◆ Assignment: Exactly the lines below from the one with "owner := o;" up to and including the one with "of the session" make up the answer, with nothing else added.

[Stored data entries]
>>>
(** * The snippets API of the DRF tutorial, stages 4 to 6

    A shallow embedding of the [snippets] application in its three
    authenticated stages:

    - [4-authentication-and-permissions] (generic class-based views),
    - [5-relationships-and-hyperlinked-apis] (hyperlinked serializers, the
      highlight endpoint, the API root),
    - [6-viewsets-and-routers] (viewsets bound to routes by a router).

    The application is a composition of Django REST framework classes.  The
    embedding follows that layering: the persisted records and the manager
    operations ([models.py]), the serializers ([serializers.py]), the
    permission classes ([permissions.py]), the generic views and their mixins,
    the view classes of each stage ([views.py]) and the URL configuration
    ([urls.py]).  A request handler is a computation in a small monad [M]
    that reads the clock, threads the database and may raise an
    [APIException]; [dispatch] turns an exception into an error response the
    way [APIView.dispatch] and [handle_exception] do.

    What is outside the repository is kept abstract: the coercion every
    serializer field applies to a raw JSON value ([Fields]), the syntax
    highlighter ([Pygments]) and the page size of the project settings
    ([Settings]).  Requests carry a JSON object as body and no query string
    (a paginated list is asked for its first page); content negotiation,
    format suffixes and rendering are not part of the model, and a
    hyperlink is represented by the route it points to. *)

From stdpp Require Import base strings list gmap sorting.
From Stdlib Require Import ZArith.

Set Default Proof Using "Type".

(** ** JSON values of a request body *)

#[warnings="-register-all"]
Inductive json : Type :=
  | JNull
  | JBool (b : bool)
  | JNum (n : Z)
  | JStr (s : string)
  | JList (l : list json)
  | JObj (o : list (string * json)).

(** ** What the application imports from outside the repository *)

(** [run_validation] of the serializer field that [ModelSerializer] derives
    for each writable column of [Snippet]: [Some v] is the validated value,
    [None] a validation error of that field. *)
Class Fields := {
  title_field : json → option string;
  code_field : json → option string;
  linenos_field : json → option bool;
  language_field : json → option string;
  style_field : json → option string;
}.

(** The syntax highlighter: [highlight code language style] is the HTML
    page Pygments renders for [code] with the lexer of [language] and the
    formatter of [style]. *)
Class Pygments := {
  highlight : string → string → string → string;
}.

(** [PAGE_SIZE] of the project settings, used by the paginated list
    responses of stages 5 and 6. *)
Class Settings := {
  PAGE_SIZE : positive;
}.

(** ** models.py *)

Record User := {
  user_pk : nat;
  username : string;
}.

(** Modelled from the spec: [models.py] is missing; the columns and their
    defaults are those of the data model section: "identifier
    (auto-assigned, unique), title (text, optional, default empty), code
    (text, required), linenos (boolean, default false), language (enumerated
    string, default "python"), style (enumerated string, default "friendly"),
    created (timestamp, auto-set at creation, used as the default ordering
    key), owner (reference to a User entity, ..., cascade-deleted with the
    owner), and a derived highlighted field".  In the authenticated stages
    [owner] is not nullable: it holds the primary key of a [User]. *)
Record Snippet := {
  snippet_pk : nat;
  created : nat;
  title : string;
  code : string;
  linenos : bool;
  language : string;
  style : string;
  owner : nat;
  highlighted : string;
}.

#[global] Instance User_eq_dec : EqDecision User.
Proof. solve_decision. Defined.

#[global] Instance Snippet_eq_dec : EqDecision Snippet.
Proof. solve_decision. Defined.

(** The database: both tables and the sequences of their primary keys. *)
Record DB := {
  users : list User;
  snippets : list Snippet;
  user_seq : nat;
  snippet_seq : nat;
}.

Definition empty_db : DB :=
  {| users := []; snippets := []; user_seq := 1; snippet_seq := 1 |}.

Class Model (T : Type) := pk : T → nat.
#[global] Instance User_model : Model User := user_pk.
#[global] Instance Snippet_model : Model Snippet := snippet_pk.

(** Keyword arguments of [Snippet(...)] and the [validated_data] of a
    [SnippetSerializer]: an absent key is [None]. *)
Record SnippetAttrs := {
  a_title : option string;
  a_code : option string;
  a_linenos : option bool;
  a_language : option string;
  a_style : option string;
}.

Definition no_attrs : SnippetAttrs :=
  {| a_title := None; a_code := None; a_linenos := None;
     a_language := None; a_style := None |}.

(** Modelled from the spec: [Meta.ordering] of the missing [models.py],
    "created (... used as the default ordering key)", "Snippets are always
    returned ordered by creation time ascending". *)
Definition created_le : relation Snippet := λ a b, created a ≤ created b.

#[global] Instance created_le_dec : RelDecision created_le :=
  λ a b, decide (created a ≤ created b).

(** [Snippet.objects.all()]: every row, by the default ordering. *)
Definition Snippet_objects_all (db : DB) : list Snippet :=
  merge_sort created_le (snippets db).

Definition Snippet_objects_count (db : DB) : nat :=
  length (Snippet_objects_all db).

(** [user.snippets.all()], the reverse side of the [owner] foreign key
    ([related_name="snippets"]). *)
Definition user_snippets (db : DB) (u : User) : list Snippet :=
  filter (λ s, owner s = user_pk u) (Snippet_objects_all db).

(** [User.objects.all()]: no ordering is declared on [User]; the rows come
    in table order, which is the order of their primary keys. *)
Definition User_objects_all (db : DB) : list User := users db.

(** [User.objects.all().order_by("id")]. *)
Definition user_pk_le : relation User := λ a b, user_pk a ≤ user_pk b.

#[global] Instance user_pk_le_dec : RelDecision user_pk_le :=
  λ a b, decide (user_pk a ≤ user_pk b).

Definition User_objects_order_by_id (db : DB) : list User :=
  merge_sort user_pk_le (users db).

(** [queryset.get(pk=...)] as [get_object_or_404] uses it: the row with
    that primary key, if any. *)
Definition get_by_pk {T} `{Model T} (rows : list T) (k : nat) : option T :=
  List.find (λ r, bool_decide (pk r = k)) rows.

(** Modelled from the spec: [Snippet.save] of the missing [models.py], "a
    derived highlighted field (pre-rendered HTML produced from
    code/language/style at save time, read-only)". *)
Definition render `{Pygments} (s : Snippet) : Snippet :=
  {| snippet_pk := snippet_pk s; created := created s; title := title s;
     code := code s; linenos := linenos s; language := language s;
     style := style s; owner := owner s;
     highlighted := highlight (code s) (language s) (style s) |}.

(** Modelled from the spec: the constructor of the missing [models.py]
    applied to keyword arguments and an owner; the column defaults of the
    data model section fill the absent keys (title empty, linenos false,
    language "python", style "friendly"), and a text column without a default
    starts as the empty string. *)
Definition Snippet_init (attrs : SnippetAttrs) (o : nat) : Snippet :=
  {| snippet_pk := 0; created := 0;
     title := default EmptyString (a_title attrs);
     code := default EmptyString (a_code attrs);
     linenos := default false (a_linenos attrs);
     language := default "python" (a_language attrs);
     style := default "friendly" (a_style attrs);
     owner := o;
     highlighted := EmptyString |}.

(** [setattr(instance, attr, value)] for every key of [validated_data], as
    [ModelSerializer.update] does before it saves the instance. *)
Definition set_attrs (s : Snippet) (attrs : SnippetAttrs) : Snippet :=
  {| snippet_pk := snippet_pk s; created := created s;
     title := default (title s) (a_title attrs);
     code := default (code s) (a_code attrs);
     linenos := default (linenos s) (a_linenos attrs);
     language := default (language s) (a_language attrs);
     style := default (style s) (a_style attrs);
     owner := owner s;
     highlighted := highlighted s |}.

(** ** Requests, responses and the handler monad *)

(** The named URL patterns of [urls.py], with the [pk] captured by
    [<int:pk>]. *)
Inductive Route : Type :=
  | api_root_url
  | snippet_list_url
  | snippet_detail_url (k : nat)
  | snippet_highlight_url (k : nat)
  | user_list_url
  | user_detail_url (k : nat).

(** What arrives from the client: the verb, the resolved URL, the user id
    of the session cookie (if the client logged in) and the parsed body. *)
Record HttpRequest := {
  http_method : string;
  http_url : Route;
  http_session : option nat;
  http_body : gmap string json;
}.

(** [request.user] *)
Inductive RequestUser : Type :=
  | AnonymousUser
  | AuthUser (u : User).

Definition is_authenticated (u : RequestUser) : bool :=
  match u with AnonymousUser => false | AuthUser _ => true end.

(** The framework's [Request] a view sees once authentication has run. *)
Record Request := {
  method : string;
  user : RequestUser;
  data : gmap string json;
}.

Inductive Exception : Type :=
  | Http404
  | NotAuthenticated
  | PermissionDenied
  | MethodNotAllowed
  | ValidationError (errors : list string)
  (** not an [APIException]: the request ends in a server error *)
  | ValueError
  | IntegrityError.

(** Serializer output.  A hyperlink is the route it reverses to. *)
Record SnippetRepr := {
  r_url : option Route;
  r_id : nat;
  r_highlight : option Route;
  r_owner : option string;
  r_title : string;
  r_code : string;
  r_linenos : bool;
  r_language : string;
  r_style : string;
}.

Inductive Related : Type :=
  | ByPk (k : nat)
  | ByLink (url : Route).

Record UserRepr := {
  u_url : option Route;
  u_id : nat;
  u_username : string;
  u_snippets : list Related;
}.

Inductive Item : Type :=
  | SnippetItem (r : SnippetRepr)
  | UserItem (r : UserRepr).

Inductive ResponseData : Type :=
  | NoData
  | Detail (e : Exception)
  | Object (i : Item)
  | Objects (l : list Item)
  | Paginated (count : nat) (results : list Item)
  | StaticHTML (html : string)
  | Links (l : list (string * Route))
  | Metadata.

Record Response := {
  status_code : nat;
  content : ResponseData;
}.

Definition HTTP_200_OK := 200.
Definition HTTP_201_CREATED := 201.
Definition HTTP_204_NO_CONTENT := 204.
Definition HTTP_400_BAD_REQUEST := 400.
Definition HTTP_403_FORBIDDEN := 403.
Definition HTTP_404_NOT_FOUND := 404.
Definition HTTP_405_METHOD_NOT_ALLOWED := 405.
Definition HTTP_500_INTERNAL_SERVER_ERROR := 500.

(** A handler reads the clock, reads and writes the database, and either
    returns or raises.  A raised exception keeps the database as it is at
    that point: requests are not wrapped in a transaction. *)
Definition M (A : Type) : Type := nat → DB → (Exception + A) * DB.

#[global] Instance M_ret : MRet M := λ A a _ db, (inr a, db).

#[global] Instance M_bind : MBind M := λ A B f m now db,
  match m now db with
  | (inl e, db') => (inl e, db')
  | (inr a, db') => f a now db'
  end.

Definition raise {A} (e : Exception) : M A := λ _ db, (inl e, db).
Definition timezone_now : M nat := λ now db, (inr now, db).
Definition get_db : M DB := λ _ db, (inr db, db).
Definition put_db (db : DB) : M () := λ _ _, (inr (), db).

(** ** models.py: writes *)

Definition with_snippets (db : DB) (rows : list Snippet) : DB :=
  {| users := users db; snippets := rows;
     user_seq := user_seq db; snippet_seq := snippet_seq db |}.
<<<
◆ Solution to this exercise:
     owner := o;
     highlighted := EmptyString |}.

(** [setattr(instance, attr, value)] for every key of [validated_data], as
    [ModelSerializer.update] does before it saves the instance. *)
Definition set_attrs (s : Snippet) (attrs : SnippetAttrs) : Snippet :=
  {| snippet_pk := snippet_pk s; created := created s;
     title := default (title s) (a_title attrs);
     code := default (code s) (a_code attrs);
     linenos := default (linenos s) (a_linenos attrs);
     language := default (language s) (a_language attrs);
     style := default (style s) (a_style attrs);
     owner := owner s;
     highlighted := highlighted s |}.

(** ** Requests, responses and the handler monad *)

(** The named URL patterns of [urls.py], with the [pk] captured by
    [<int:pk>]. *)
Inductive Route : Type :=
  | api_root_url
  | snippet_list_url
  | snippet_detail_url (k : nat)
  | snippet_highlight_url (k : nat)
  | user_list_url
  | user_detail_url (k : nat).

(** What arrives from the client: the verb, the resolved URL, the user id
    of the session cookie (if the client logged in) and the parsed body. *)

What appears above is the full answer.